Thursday 28 May 2009

Windows not so bad after all?

This post is for my distinguished hacker colleague Stefan Z. Do you remember how we were always complaining that you cannot do any serious development on Windows, as the following standard Unix command line isn't posible?
    cat out.txt | grep ERROR
Well, as I'm doing Windows programming now, I recently found out that it's possible after all! Incredible but true! Hovever the syntax is somehow different:
    type out.txt | findstr ERROR
On things like that I see how fast the time is passing! A couple of years before, I'd never believe that Windows would ever catch on. I think, the tide change came with XP.

But wait, it comes even better!
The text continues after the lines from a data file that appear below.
Lemma scan_number_digits num rest acc :
  Forall (λ c, is_decimal c = true) num →
  (∀ c rest', rest = c :: rest' → isdigit c = false) →
  scan_number (num ++ rest) acc = (acc ++ num, rest).
Proof.
  intros Hdec Hstop. revert acc.
  induction Hdec as [|c num Hc Hdec IH]; intros acc; simpl.
  - rewrite app_nil_r. destruct rest as [|c rest']; [done|].
    simpl. by rewrite (Hstop c rest').
  - destruct (decimal_char c Hc) as [-> _].
    by rewrite IH, <-app_assoc.
Qed.

Lemma scan_group_digits num s group acc :
  Forall (λ c, is_decimal c = true) num →
  scan_group (num ++ s) group acc = scan_group s group (acc ++ num).
Proof.
  intros Hdec. revert acc.
  induction Hdec as [|c num Hc Hdec IH]; intros acc; simpl.
  { by rewrite app_nil_r. }
  destruct (decimal_char c Hc) as (-> & _ & Hclose & _).
  rewrite decide_False by done. by rewrite IH, <-app_assoc.
Qed.

(** Reading the numerals of a group up to the closing brace, or up to the
    end of the input when the brace is missing. *)
Lemma scan_group_commas nums stop group :
  Forall is_numeral nums →
  stop = [] ∨ (∃ rest, stop = "}"%char :: rest) →
  scan_group (commas nums ++ stop) group [] =
  Parsed (group ++ (numeral_value <$> nums), stop).
Proof.
  intros Hnums Hstop.
  assert (∀ g num, scan_group stop g num =
                   and_then (flush g num) (λ g', Parsed (g', stop))) as Hend.
  { intros g num. destruct Hstop as [->|(rest & ->)]; [done|].
    cbn [scan_group]. by rewrite decide_True. }
  destruct nums as [|num nums].
  { simpl. rewrite Hend. simpl. by rewrite app_nil_r. }
  apply Forall_cons in Hnums as [Hnum Hnums]. simpl commas.
  revert num group Hnum.
  induction Hnums as [|num' nums Hnum' Hnums IH]; intros num group Hnum.
  - simpl. rewrite app_nil_r.
    rewrite scan_group_digits by apply Hnum. simpl app.
    rewrite Hend. by rewrite flush_numeral.
  - rewrite fmap_cons. cbn [concat]. rewrite <-!app_assoc.
    rewrite scan_group_digits by apply Hnum. simpl app.
    cbn [scan_group]. rewrite decide_False by done.
    change (isdigit ","%char) with false. cbn iota.
    rewrite decide_True by (by left).
    rewrite flush_numeral by done. cbn [and_then].
    rewrite app_assoc. rewrite (IH num' _ Hnum').
    by rewrite <-app_assoc.
Qed.

Lemma render_group_nonempty (nums : list (list ascii)) :
  Forall is_numeral nums → render_group nums ≠ [].
Proof.
  intros Hnums. destruct nums as [|num [|num' nums]]; [done| |done].
  apply Forall_cons in Hnums as [(Hne & _) _]. done.
Qed.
Here's a script for checking if a process is running and killing it if so:

   tasklist /FI "IMAGENAME eq myProcess.exe" | findstr myProcess.exe
if ERRORLEVEL 1 GOTO next

echo "-- kill running myProcess"
taskkill /F /IM myProcess.exe

next:
echo "-- starting the XXX process"
Even a sleep is possible (athough it's arguably very ugly):
    @ping 127.0.0.1 -n 2 -w 1000 > nul

And here (in the IT-Dojo) you can see that the Windows command promtp has some interesting history mechanisms!

Tuesday 19 May 2009

Two Java Collection Utilities

Lately I stumbled upon two iteresting Java libraries which add search capabilities to Java collections: one adding SQL search and another adding XPath search syntax to an existing collection. I think it's cool - you can take a collection of Java objects and treat it in a high level way! I suppose they are implemented using introspection.
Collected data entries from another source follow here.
(** * The Sophos Central API client: token cache, tenant discovery, error mapping

    A shallow embedding of [SophosClient] (client.ts) and of the parts of
    config.ts and types.ts it relies on.  The client is asynchronous code
    that mutates four private fields and talks to the network through
    [fetch]; here it becomes a state-and-exception monad over the client's
    fields and a [World] (the clock read by [Date.now()] and the list of
    requests handed to [fetch]).  What the remote side answers is a
    parameter, the [Platform]. *)

From Stdlib Require Import ZArith List String Ascii Bool Lia DecimalString.
From Stdlib Require Import DecimalPos DecimalZ.
Import ListNotations.
Set Warnings "-register-all".
Local Open Scope string_scope.
Local Open Scope Z_scope.

(* ====================================================================== *)
(** ** JavaScript values the client depends on *)
(* ====================================================================== *)

Module Js.

(** [if (v)] for a value of type [string | undefined]: the empty string
    and [undefined] are falsy. *)
Definition truthy_string (v : option string) : bool :=
  match v with
  | Some s => negb (s =? "")%string
  | None => false
  end.

(** [if (v)] for a value of type [number | undefined] (no NaN in the
    model): zero and [undefined] are falsy. *)
Definition truthy_number (v : option Z) : bool :=
  match v with
  | Some n => negb (n =? 0)
  | None => false
  end.

(** [a || b] where [a : string | undefined] and [b : string]. *)
Definition or_string (a : option string) (b : string) : string :=
  match a with
  | Some s => if (s =? "")%string then b else s
  | None => b
  end.

(** A value of type [string | undefined] inside a template literal. *)
Definition interpolate (v : option string) : string :=
  match v with
  | Some s => s
  | None => "undefined"
  end.

(** [String(n)] for an integral number. *)
Definition String_of_number (n : Z) : string :=
  NilZero.string_of_int (Z.to_int n).

(** The result of [parseInt]: an integer or NaN. *)
Inductive number : Type :=
| NaN
| Num (n : Z).

(** StrWhiteSpaceChar, restricted to the code units a header value can
    hold (0..255): TAB, LF, VT, FF, CR, SP and NBSP. *)
Definition is_white_space (c : ascii) : bool :=
  let n := Z.of_N (N_of_ascii c) in
  ((9 <=? n) && (n <=? 13)) || (n =? 32) || (n =? 160).

Fixpoint trim_start (s : string) : string :=
  match s with
  | String c r => if is_white_space c then trim_start r else s
  | EmptyString => s
  end.

Definition digit_value (c : ascii) : option Z :=
  let n := Z.of_N (N_of_ascii c) in
  if (48 <=? n) && (n <=? 57) then Some (n - 48) else None.

(** The longest prefix of decimal digits, as a number; [acc] is [None]
    until a first digit has been read. *)
Fixpoint leading_digits (s : string) (acc : option Z) : option Z :=
  match s with
  | String c r =>
      match digit_value c with
      | Some d =>
          leading_digits r
            (Some (10 * match acc with Some a => a | None => 0 end + d))
      | None => acc
      end
  | EmptyString => acc
  end.

(** [parseInt(s, 10)]: leading white space is skipped, one sign is
    accepted, then the decimal digits up to the first other character are
    read; no digit at all gives NaN.  (Integers are exact here: this is the
    result of the code for digits that denote a number of magnitude at
    most 2^53; beyond, the code returns the nearest double, and what is
    stated of larger numbers is not stated of the code.) *)
Definition parseInt (s : string) : number :=
  let s1 := trim_start s in
  let '(sign, s2) :=
    match s1 with
    | String "-"%char r => (-1, r)
    | String "+"%char r => (1, r)
    | _ => (1, s1)
    end in
  match leading_digits s2 None with
  | Some v => Num (sign * v)
  | None => NaN
  end.

End Js.

(** A parsed JSON value ([response.json()] where the client does not cast
    it to a declared interface).  Numbers are integers; the members of an
    object are its own properties, each key once. *)
Inductive Json : Type :=
| JNull
| JBool (b : bool)
| JNumber (n : Z)
| JString (s : string)
| JArray (items : list Json)
| JObject (members : list (string * Json)).

Module JsonValue.

(** Truthiness of a JSON value. *)
Definition truthy (j : Json) : bool :=
  match j with
  | JNull => false
  | JBool b => b
  | JNumber n => negb (n =? 0)
  | JString s => negb (s =? "")%string
  | JArray _ | JObject _ => true
  end.

Fixpoint lookup (k : string) (ms : list (string * Json)) : option Json :=
  match ms with
  | [] => None
  | (k', v) :: r => if (k' =? k)%string then Some v else lookup k r
  end.

(** [j.k]: the property of an object, [undefined] ([None]) elsewhere.
    (On [null] the access throws; the only caller swallows that
    exception and carries on as if the property were missing.) *)
Definition member (j : Json) (k : string) : option Json :=
  match j with
  | JObject ms => lookup k ms
  | _ => None
  end.

Fixpoint join (sep : string) (l : list string) : string :=
  match l with
  | [] => ""
  | [x] => x
  | x :: r => x ++ sep ++ join sep r
  end.

(** A JSON value inside a template literal. *)
Fixpoint to_String (j : Json) : string :=
  match j with
  | JNull => "null"
  | JBool true => "true"
  | JBool false => "false"
  | JNumber n => Js.String_of_number n
  | JString s => s
  | JArray l =>
      join ","
        (map (fun x => match x with JNull => "" | _ => to_String x end) l)
  | JObject _ => "[object Object]"
  end.

End JsonValue.

(* ====================================================================== *)
(** ** Error classes *)
(* ====================================================================== *)

Inductive ErrorClass : Type :=
| ClientErrorClass
| AuthErrorClass
| RateLimitErrorClass.

(** What a [throw] carries: an instance of one of the three client classes
    with its fields, or an [Error] made by the platform (the rejection of
    [fetch], a [SyntaxError] of [response.json()], a [TypeError] of
    [new URL]), kept by its [name] and [message]. *)
Inductive Thrown : Type :=
| Sophos (class : ErrorClass) (message : string)
         (statusCode : option Z) (retryAfter : option Js.number)
| Native (name message : string).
The first one is called JoSQL (http://josql.sourceforge.net/index.html) and can be used like this:
try {
Query q = new Query ();
q.parse(
"SELECT *" +
"FROM java.lang.String " +
"WHERE length <= :stringSize " +
"AND toString LIKE '%e%' " +
"ORDER BY length DESC");

q.setVariable ("stringSize", "5");
List<String> names = new ArrayList<String>();
String[] n = {
"alpha", "beta", "gamma", "delta", "epsilon", "zeta", "pi", "chi"
};
Collections.addAll(names, n);

QueryResults qres = q.execute(names);
List res = qres.getResults();
}
catch(Exception e) ...
Here I got { "beta", "delta", "epsilon" } as result. The only problem I can see as far is that the library doesn't use generics. The other one is the somehow unintuitive way it's treating the "SELECT *" query. Nomally the JoSQL library treats a collection of Java objects as a table which columns are formed by the values returned by the class' methods. However, in case of a "SELECT *" query, we won't get all of the object's attributes, but just the whole object as it is. On the other side, it's the equivalent, isn't it.

The second one is called jXPath (http://commons.apache.org/jxpath/), and is part of the Apache project. You can use it like that:
    JXPathContext context = JXPathContext.newContext(employees);

Employee emp =
(Employee)context.getValue("/employees[name='Susan' and age=27]");
Pretty nifty, isn't it? But while SQL query syntax seemed obvious to me, the XPath search expressions seems plain ugly and non-intuitive. I don't know both SQL and X-Path very good, but I find myself always forgetting pretty everything about XPath while SQL gets stuck. Maybe because XPath is too low-level an too much a hack?

You can read in many blogs that the above libraries are pretty the same, but in reality, the XPath query syntax is better for hierarchical data, somehow like that:
    Employee emp =
(Employee)context.getValue("/departments/employees[name='Johnny']");
I assume you can do the equivalent in JoSQL, but you'd like to use joins, an that isn't that convenient for simple hierarchical structures like that above. So, in the end, maybe the XPath isn't so bad after all?